(EXERCISE MATERIALS begins)
Lemma enter_new_wf f p nm i d :
  wf_fs f → enter_ok f p nm → bytes_of f i = None → isdir i = d → 0 ≤ i < 2 ^ 64 →
  wf_fs (enter_new f p nm i d).2.
Proof.
  intros Hf (Hp & [Hc Hn] & _) Hi Hd Hr. unfold enter_new. destruct (dirs f !! p) as [es|] eqn:Hes; [|done].
  destruct (has_name nm es) eqn:Hh; [done|].
  assert (Hne : i ≠ p) by (intros ->; rewrite bytes_of_dir, Hes in Hi by done; done).
  pose proof (nothing_unlinked f i Hf Hi) as Hu.
  set (f' := if d then mkFs (<[i := []]> (dirs f)) (files f) else mkFs (dirs f) (<[i := []]> (files f))).
  assert (Hf' : wf_fs f') by by apply add_object_wf.
  assert (Hdirs : dirs f' = if d then <[i := []]> (dirs f) else dirs f) by (unfold f'; by destruct d).
  assert (Hes' : dirs f' !! p = Some es) by (rewrite Hdirs; destruct d; by rewrite ?lookup_insert_ne).
  assert (Hu' : unlinked f' i).
  { intros q es0 e. rewrite Hdirs. destruct d; [rewrite lookup_insert_Some|apply Hu].
    intros [[_ <-]|[_ Hq]] He; [by apply elem_of_nil in He|by eapply Hu]. }
  assert (Hs : is_Some (bytes_of f' i)).
  { unfold bytes_of, f', isdir in *. destruct d, (isfile i); try done; cbn [files dirs]; rewrite lookup_insert_eq; eauto. }
  replace (_.2) with (mkFs (<[p := es ++ [mkEntry nm i]]> (dirs f')) (files f'))
    by (unfold f'; by destruct d).
  apply (insert_dir_wf f' p es); [done|done| | | | |].
  - apply Forall_app. split; [by apply (wf_entries f' Hf' p)|]. repeat constructor; cbn [name inum]; lia || done.
  - rewrite fmap_app. apply NoDup_app. split; [by apply (wf_names f' Hf' p)|]. split; [|apply NoDup_singleton].
    intros x Hx Hx1. cbn in Hx1. apply list_elem_of_singleton in Hx1. subst x.
    apply has_name_spec in Hx. congruence.
  - intros e He. apply elem_of_app in He as [He|He]; [by apply (wf_exists f' Hf' p es e)|].
    apply list_elem_of_singleton in He. by subst e.
  - intros e e' [He|He]%elem_of_app [He'|He']%elem_of_app Hin;
      rewrite ?list_elem_of_singleton in *; subst; cbn [inum] in *; [|exfalso|exfalso|done].
    + by eapply (wf_once f' Hf' p es e p es e').
    + by apply (Hu' p es e).
    + by apply (Hu' p es e').
  - intros e p' es'' e' [He|He]%elem_of_app Hp' Hd' He' Hin.
    + by destruct (wf_once f' Hf' p es e p' es'' e') as [-> _].
    + apply list_elem_of_singleton in He. subst e. by apply (Hu' p' es'' e').
Qed.

Lemma unlink_wf f p n e es :
  wf_fs f → dirs f !! p = Some es → es !! n = Some e → isdir (inum e) = false →
  wf_fs (mkFs (<[p := delete n es]> (dirs f)) (delete (inum e) (files f))).
Proof.
  intros Hf Hp Hn Hk. pose proof (list_elem_of_lookup_2 _ _ _ Hn) as Hel.
  assert (Hsub : ∀ x, x ∈ delete n es → x ∈ es).
  { intros x Hx. rewrite (delete_Permutation es n e Hn). by right. }
  assert (Hnd : NoDup (name <$> es)) by by apply (wf_names f Hf p).
  assert (Hsplit : name <$> es ≡ₚ name e :: (name <$> delete n es)).
  { by rewrite (delete_Permutation es n e Hn) at 1. }
  rewrite Hsplit in Hnd. apply NoDup_cons in Hnd as [Hni Hnd].
  assert (Hf' : wf_fs (mkFs (<[p := delete n es]> (dirs f)) (files f))).
  { apply (insert_dir_wf f p es); [done|done| |done| | |].
    - apply Forall_forall. intros x Hx%Hsub. by apply (proj1 (Forall_forall _ _) (wf_entries f Hf p es Hp)).
    - intros x Hx%Hsub. by apply (wf_exists f Hf p es).
    - intros x y Hx%Hsub Hy%Hsub Hxy. by eapply (wf_once f Hf p es x p es y).
    - intros x p' es' y Hx%Hsub Hne Hp' Hy Hxy. by destruct (wf_once f Hf p es x p' es' y). }
  apply (delete_file_wf (mkFs _ (files f))); [done|]. intros q es' x Hq Hx Hi.
  change (<[p := delete n es]> (dirs f) !! q = Some es') in Hq.
  apply lookup_insert_Some in Hq as [[<- <-]|[Hne Hq]].
  - destruct (wf_once f Hf p es x p es e) as [_ ->]; auto.
    apply Hni, list_elem_of_fmap. eauto.
  - by destruct (wf_once f Hf q es' x p es e) as [-> _].
Qed.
(EXERCISE MATERIALS ends)
**ASSIGNMENT**
Could you set down, exactly as written, the lines above between the one holding "e p es e')." and the one holding "Lemma unlink_wf f", inclusive, and nothing more?

**SOLUTION**
    + by eapply (wf_once f' Hf' p es e p es e').
    + by apply (Hu' p es e).
    + by apply (Hu' p es e').
  - intros e p' es'' e' [He|He]%elem_of_app Hp' Hd' He' Hin.
    + by destruct (wf_once f' Hf' p es e p' es'' e') as [-> _].
    + apply list_elem_of_singleton in He. subst e. by apply (Hu' p' es'' e').
Qed.

Lemma unlink_wf f p n e es :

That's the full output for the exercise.